Companies like Facebook may prize ingenuity when it comes to engineering, but thinking outside the box is no longer valued in policy circles. In fact, policy hires increasingly come from government, law enforcement, or the policy teams of other corporations, which has created  revolving door through which only a certain subset of people can enter.

As such, Silicon Valley policymaking has increasingly come to resemble that of government; and given the absence of any vestige of democratic participation, that means authoritarian government. (p. 92)

A following section header puts it succinctly: media corporations are “repression’s little helpers.”

She offers an intriguing look at how trying to control terrorist recruitment messages from ISIS simultaneously erased from the public record evidence of war atrocities in Syria. She also delves into ways a small number of companies are trying to control gender expression in prudish ways that suppress non-conforming gender expression and endanger sex workers. She explores the unevenness of attention to problematic content due to lack of regional and linguistic knowledge and unwillingness to expend the resources it would take to make global companies actually responsible for the damage they cause. Moderation cannot be done at scale. You cannot hire enough people to do it (and the work is horribly damaging) and you can’t automate it.

This is a problem that will not go away. Algorithms are simply incapable of encapsulating the human experience, regardless of what Silicon Valley would have us believe. And once companies have taken humans out of the loop and relinquished the reins to machines, there is no telling the sort of cultural norms they will propagate in the future. (p. 182)

York traces the problem of hate speech to the strategies developed during Gamergate that are now playing an enormous role in the global rise of right-wing racist and anti-democratic populist movements (such as the latest version of the Republican party in the US which is currently doing its best to rewrite election laws to disenfranchise the majority). It also has strong representation in Silicon Valley, where leadership is “rife with white supremacist sympathizers” (p. 201).  In Myanmar, genocide; in the US, an attack on the capitol attempting to overturn an election. Decisions about who speaks and who it will reach that shake the world are being made by a small handful of wealthy people with no accountability.

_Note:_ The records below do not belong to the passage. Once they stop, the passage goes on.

(* ===== verification/Startup.v ===== *)
(** * Startup

    [main/main.cpp] and the constructor of [Globals] ([library/globals.cpp]): how the parts come
    together. The process changes its group and its user, becomes a daemon, reads its
    configuration, loads the libraries, makes and loads the components, selects handlers and
    filters, makes and starts the pools, and starts the server. A signal makes it stop, and when its
    threads have ended [main] destroys it. What the system answers, what libraries and components
    do, and reading the file ([XmlDocument.read], over libxml2) are arguments. *)

From stdpp Require Import sorting.
From S2P Require Import Prelude Cxx Except OrdMap Handlers Program Loader Components Config Xml ThreadPool Server Daemon.

Module Startup.

(** The members of [Globals] besides the loader and the components, which are in the process. *)
Record Globals {R : Type} := MkGlobals {
  handlerSet_ : HandlerSet.t R;
  logger_ : nat;
  pools_ : gmap bytes Server.RequestsThreadPool
}.
Arguments Globals : clear implicits.

(** The components as others find them, once all are loaded. *)
Definition found (is_Handler is_Filter : nat -> bool) (s : ComponentSet.t) : ComponentSet :=
  MkComponents (fun name => ComponentSet.component <$> ComponentSet.container s name) is_Handler is_Filter.

(** What happens to the components: [onLoad] and [onUnload] succeed or are called, the server stops its
    session manager, and the libraries, in which their code is, are closed. *)
Inductive event := Loaded (name : bytes) | Unloaded (name : bytes) | ManagerStopped (manager : nat) | Closed.

(** ** The process *)

Section Process.
Context {R : Type} {RE : Regex R}.

(** The calls of the system, with the text of its errors. [name_to_uid] and [name_to_gid] are over [getpwnam_r] and [getgrnam_r]
    with the size of their buffers, and [seteuid] and [setegid] tell whether they succeed. [logger_outlives]
    tells whether a reference to the logger can still be let go of when the libraries are closed: not
    when it is the last one and the destructor is in one of them. *)
Record System := MkSystem {
  sysconf_pw : Z;
  getpwnam : bytes -> option Z;
  sysconf_gr : Z;
  getgrnam : bytes -> option Z;
  seteuid : Z -> Z -> bool;
  setegid : Z -> Z -> bool;
  getrlimit : option Z;
  fork1 : Z;
  setsid : Z;
  fork2 : Z;
  errno_text : bytes;
  null_fds : Z * Z * Z;
  opens : bytes -> bool;
  getpid : Z;
  signal : Z -> bool;
  read_config : bytes -> result Config;
  logger_outlives : bool;
  system_text : Z -> bytes
}.

(** What the process has become. [printed] and [errors] are what went to its outputs, whatever their
    buffers; [current] tells that [::server] points to the server, and [pipes] is what waits in the
    pipe for the stop thread, once there is one. The pools of the server are those of [globals],
    which stay as they were when the server was made. [trace] is what has happened to the
    components. *)
Record process := MkProcess {
  euid : Z;
  egid : Z;
  daemon : bool;
  printed : list bytes;
  errors : list bytes;
  files : list (bytes * bytes);
  loader : Loader.t;
  components : ComponentSet.t;
  globals : option (Globals R);
  server : option FCGIServer.t;
  current : bool;
  pipes : option bytes;
  trace : list event
}.

Definition set_euid (p : process) v := MkProcess v (egid p) (daemon p) (printed p) (errors p) (files p)
  (loader p) (components p) (globals p) (server p) (current p) (pipes p) (trace p).
Definition set_egid (p : process) v := MkProcess (euid p) v (daemon p) (printed p) (errors p) (files p)
  (loader p) (components p) (globals p) (server p) (current p) (pipes p) (trace p).
Definition set_daemon (p : process) v := MkProcess (euid p) (egid p) v (printed p) (errors p) (files p)
  (loader p) (components p) (globals p) (server p) (current p) (pipes p) (trace p).
Definition set_printed (p : process) v := MkProcess (euid p) (egid p) (daemon p) v (errors p) (files p)
  (loader p) (components p) (globals p) (server p) (current p) (pipes p) (trace p).
Definition set_errors (p : process) v := MkProcess (euid p) (egid p) (daemon p) (printed p) v (files p)
  (loader p) (components p) (globals p) (server p) (current p) (pipes p) (trace p).
Definition set_files (p : process) v := MkProcess (euid p) (egid p) (daemon p) (printed p) (errors p) v
  (loader p) (components p) (globals p) (server p) (current p) (pipes p) (trace p).
Definition set_loader (p : process) v := MkProcess (euid p) (egid p) (daemon p) (printed p) (errors p)
  (files p) v (components p) (globals p) (server p) (current p) (pipes p) (trace p).
Definition set_components (p : process) v := MkProcess (euid p) (egid p) (daemon p) (printed p) (errors p)
  (files p) (loader p) v (globals p) (server p) (current p) (pipes p) (trace p).
Definition set_globals (p : process) v := MkProcess (euid p) (egid p) (daemon p) (printed p) (errors p)
  (files p) (loader p) (components p) v (server p) (current p) (pipes p) (trace p).
Definition set_server (p : process) v := MkProcess (euid p) (egid p) (daemon p) (printed p) (errors p)
  (files p) (loader p) (components p) (globals p) v (current p) (pipes p) (trace p).
Definition set_current (p : process) v := MkProcess (euid p) (egid p) (daemon p) (printed p) (errors p)
  (files p) (loader p) (components p) (globals p) (server p) v (pipes p) (trace p).
Definition set_pipes (p : process) v := MkProcess (euid p) (egid p) (daemon p) (printed p) (errors p)
  (files p) (loader p) (components p) (globals p) (server p) (current p) v (trace p).
Definition set_trace (p : process) v := MkProcess (euid p) (egid p) (daemon p) (printed p) (errors p)
  (files p) (loader p) (components p) (globals p) (server p) (current p) (pipes p) v.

So what is the solution? York’s final chapter addresses this work in general terms. Content moderation is broken and needs an independent and comprehensive audit to recommend new rules and processes. The design of technology needs greater inclusion of non-white, non-American perspectives and workers. We can’t count on corporations or governments to repair the mess; we need to “listen and learn from one another, connect the dots, and build concrete tactics and solutions that address problems holistically” (p. 226-7). We need to tackle the social injustices that have been exacerbated by big tech.

As is common in books about the trouble with tech, there’s a lot more detail about what’s gone wrong than on how to right it. But York encourages us to not give up hope.

In order to develop a better future, we must learn from the past, and recognize that the future is not yet written, that it doesn’t have to be this way. There are countless moments throughout history where a seemingly minor decision or discovery led us on a new and different trajectory or, inversely, where the failure to act in the face of an atrocity led to even greater suffering. Our willingness and ability to study, examine, and explore our mistakes and to imagine alternative futures is imperative.

The continued erosion of democracy, free expression, and human rights is not inevitable, but can only be stopped if we take immediate action. The future is ours to write.

If you would like some concrete ideas about how to write that future, I find Ethan Zuckerman’s podcast Reimagining the Internet consistently interesting. And I recommend a book coming out on the very same day as York’s, You Are Here: A Field Guide for Navigating Polarized Speech, Conspiracy Theories, and Our Polluted Media Landscape by Whitney Phillips and Ryan M. Milner, which I hope to write about later this week.